Mr Clancy said the region now required a fresh injection of projects.

He said: “Up to a decade ago, the mid-west was the top location in Ireland for foreign direct investment outside of Dublin.

“The benefit to the region was enormous as major employers established in the region, acting as a catalyst for the establishment of Irish companies. However, the reality is that new foreign direct investment to the mid-west slowed to a trickle in recent years.

“This region remains an excellent location for business start-up, offering solutions in terms of property, logistics, human resources and potential for research collaboration.”

Responsibility for attracting foreign direct investment to the entire mid-west region now rests with IDA as the Shannon Free Zone was taken from Shannon Development by Enterprise, Trade and Employment Minister Micheál Martin.

Mr Clancy said the Westpark Development in Shannon, along with other high quality locations offer major opportunities for the region and the IDA must now deliver for the mid-west.

“The business community is prepared to assist in this process by showcasing the success of existing multinationals in the region,” he said.

Meanwhile the IDA says the jobs outlook for Waterford looks bright for 2006.

While the region suffered a major blow with the loss of over 400 jobs at Waterford Crystal over the past 12 months, there is room for “cautious optimism” in 2006, the IDA’s regional director Brian Conroy said.

The past year was a record period for job creation and Mr Conroy said: “We are more optimistic at this point than we were previously.
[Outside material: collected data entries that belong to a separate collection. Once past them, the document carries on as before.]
Lemma create_auth_header_of_ascii (self : azure_devops_client.AzureDevOpsClient) :
  is_ascii (azure_devops_client.pat self) ->
  azure_devops_client._create_auth_header self
  = Ok (py "Basic " ++ pycodec.b64encode (58 :: azure_devops_client.pat self)).
Proof.
  intros Ha. unfold azure_devops_client._create_auth_header.
  change (py ":" ++ azure_devops_client.pat self)
    with (58 :: azure_devops_client.pat self).
  rewrite utf8_encode_ascii; [reflexivity|].
  constructor; [reflexivity | exact Ha].
Qed.

(** X22. For a token of ASCII characters the header is returned: it is
    [Basic], a blank and a payload of four characters for every three bytes
    of the colon and the token, rounded up, each a character of the base64
    alphabet or the padding [=]. *)
Theorem create_auth_header_ascii (self : azure_devops_client.AzureDevOpsClient) :
  is_ascii (azure_devops_client.pat self) ->
  exists payload,
    azure_devops_client._create_auth_header self = Ok (py "Basic " ++ payload)
    /\ length payload
       = (4 * ((length (azure_devops_client.pat self) + 3) / 3))%nat
    /\ Forall (fun c => c ∈ pycodec.B64_ALPHABET \/ c = 61) payload.
Proof.
  intros Ha. exists (pycodec.b64encode (58 :: azure_devops_client.pat self)).
  split; [apply create_auth_header_of_ascii; exact Ha|]. split.
  - rewrite b64encode_length. cbn [length]. do 2 f_equal. lia.
  - apply b64encode_alphabet. apply ascii_bytes.
    constructor; [reflexivity | exact Ha].
Qed.

(** X22 at the client of the tests. *)
Lemma create_auth_header_ascii_witness :
  exists payload,
    azure_devops_client._create_auth_header gateway_fixtures.client
    = Ok (py "Basic " ++ payload)
    /\ length payload = 28%nat.
Proof.
  destruct (create_auth_header_ascii gateway_fixtures.client)
    as [payload [Hh [Hl _]]].
  - unfold is_ascii. apply Forall_forall. intros c Hc.
    apply list_elem_of_In in Hc. vm_compute in Hc.
    repeat (destruct Hc as [<-|Hc]; [reflexivity|]). destruct Hc.
  - exists payload. split; [exact Hh|]. rewrite Hl. reflexivity.
Defined.

(** X23. Two clients whose tokens are of ASCII characters send the same
    header exactly when their tokens are equal. *)
Theorem create_auth_header_inj (self1 self2 : azure_devops_client.AzureDevOpsClient) :
  is_ascii (azure_devops_client.pat self1) ->
  is_ascii (azure_devops_client.pat self2) ->
  (azure_devops_client._create_auth_header self1
   = azure_devops_client._create_auth_header self2
   <-> azure_devops_client.pat self1 = azure_devops_client.pat self2).
Proof.
  intros H1 H2.
  rewrite !create_auth_header_of_ascii by assumption. split.
  - intros E.
    assert (H : py "Basic " ++ pycodec.b64encode (58 :: azure_devops_client.pat self1)
                = py "Basic " ++ pycodec.b64encode (58 :: azure_devops_client.pat self2))
      by congruence.
    clear E. apply app_inv_head in H.
    apply b64encode_inj in H.
    + injection H as H. exact H.
    + apply ascii_bytes. constructor; [reflexivity | exact H1].
    + apply ascii_bytes. constructor; [reflexivity | exact H2].
  - intros ->. reflexivity.
Qed.

(** X23 at the tokens [ab] and [abc]: the headers differ. *)
Lemma create_auth_header_inj_witness :
  azure_devops_client._create_auth_header
    (azure_devops_client.mkAzureDevOpsClient [] [] (py "ab") [] [] [])
  = azure_devops_client._create_auth_header
      (azure_devops_client.mkAzureDevOpsClient [] [] (py "abc") [] [] [])
  <-> py "ab" = py "abc".
Proof.
  apply (create_auth_header_inj
           (azure_devops_client.mkAzureDevOpsClient [] [] (py "ab") [] [] [])
           (azure_devops_client.mkAzureDevOpsClient [] [] (py "abc") [] [] []));
    unfold is_ascii; repeat constructor.
Defined.

(** X24. The client is built, with the arguments as they are, exactly when
    its token holds no surrogate code point; otherwise the encoding of the
    header raises [ValueError], and so does the constructor. *)
Theorem client_construction
  (organization project_name token field notes_name environment : str) :
  (Forall (fun c => ~ is_surrogate c) token ->
   azure_devops_client.AzureDevOpsClient_new organization project_name token field
     notes_name environment
   = Ok (azure_devops_client.mkAzureDevOpsClient organization project_name token field
           notes_name environment)
   /\ exists payload,
        azure_devops_client._create_auth_header
          (azure_devops_client.mkAzureDevOpsClient organization project_name token
             field notes_name environment)
        = Ok (py "Basic " ++ payload))
  /\ (Exists is_surrogate token ->
      azure_devops_client.AzureDevOpsClient_new organization project_name token field
        notes_name environment
      = Raise ValueError
      /\ azure_devops_client._create_auth_header
           (azure_devops_client.mkAzureDevOpsClient organization project_name token
              field notes_name environment)
         = Raise ValueError)
  /\ (Forall (fun c => ~ is_surrogate c) token \/ Exists is_surrogate token).
Proof.
  unfold azure_devops_client.AzureDevOpsClient_new,
    azure_devops_client._create_auth_header.
  cbn [azure_devops_client.pat].
  change (py ":" ++ token) with (58 :: token).
  cbn [pycodec.utf8_encode].
  change (pycodec.utf8_encode_char 58) with (Ok [58] : result (list N)).
  cbn [mbind result_bind].
  destruct (utf8_encode_outcome token) as [[Hs ->]|[Hs [bytes ->]]].
  - split; [|split; [|right; exact Hs]].
    + intros Hn. exfalso. apply Exists_exists in Hs as [c [Hc Hsur]].
      rewrite Forall_forall in Hn. exact (Hn c Hc Hsur).
    + intros _. split; reflexivity.
  - split; [|split; [|left; exact Hs]].
    + intros _. split; [reflexivity | eexists; reflexivity].
    + intros He. exfalso. apply Exists_exists in He as [c [Hc Hsur]].
      rewrite Forall_forall in Hs. exact (Hs c Hc Hsur).
Qed.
“We will be working very hard to bring new industry into the region. We do recognise that there was a difficulty in Dungarvan over the past year in relation to Waterford Crystal.

“The closure of the plant was a huge blow. We are working hard with the people of Dungarvan and the south east to get new industry into the region.”

Several major infrastructural projects will improve the area’s appeal. Work is to progress soon on the motorway to Dublin and the contract has been signed for a second river crossing for Waterford city.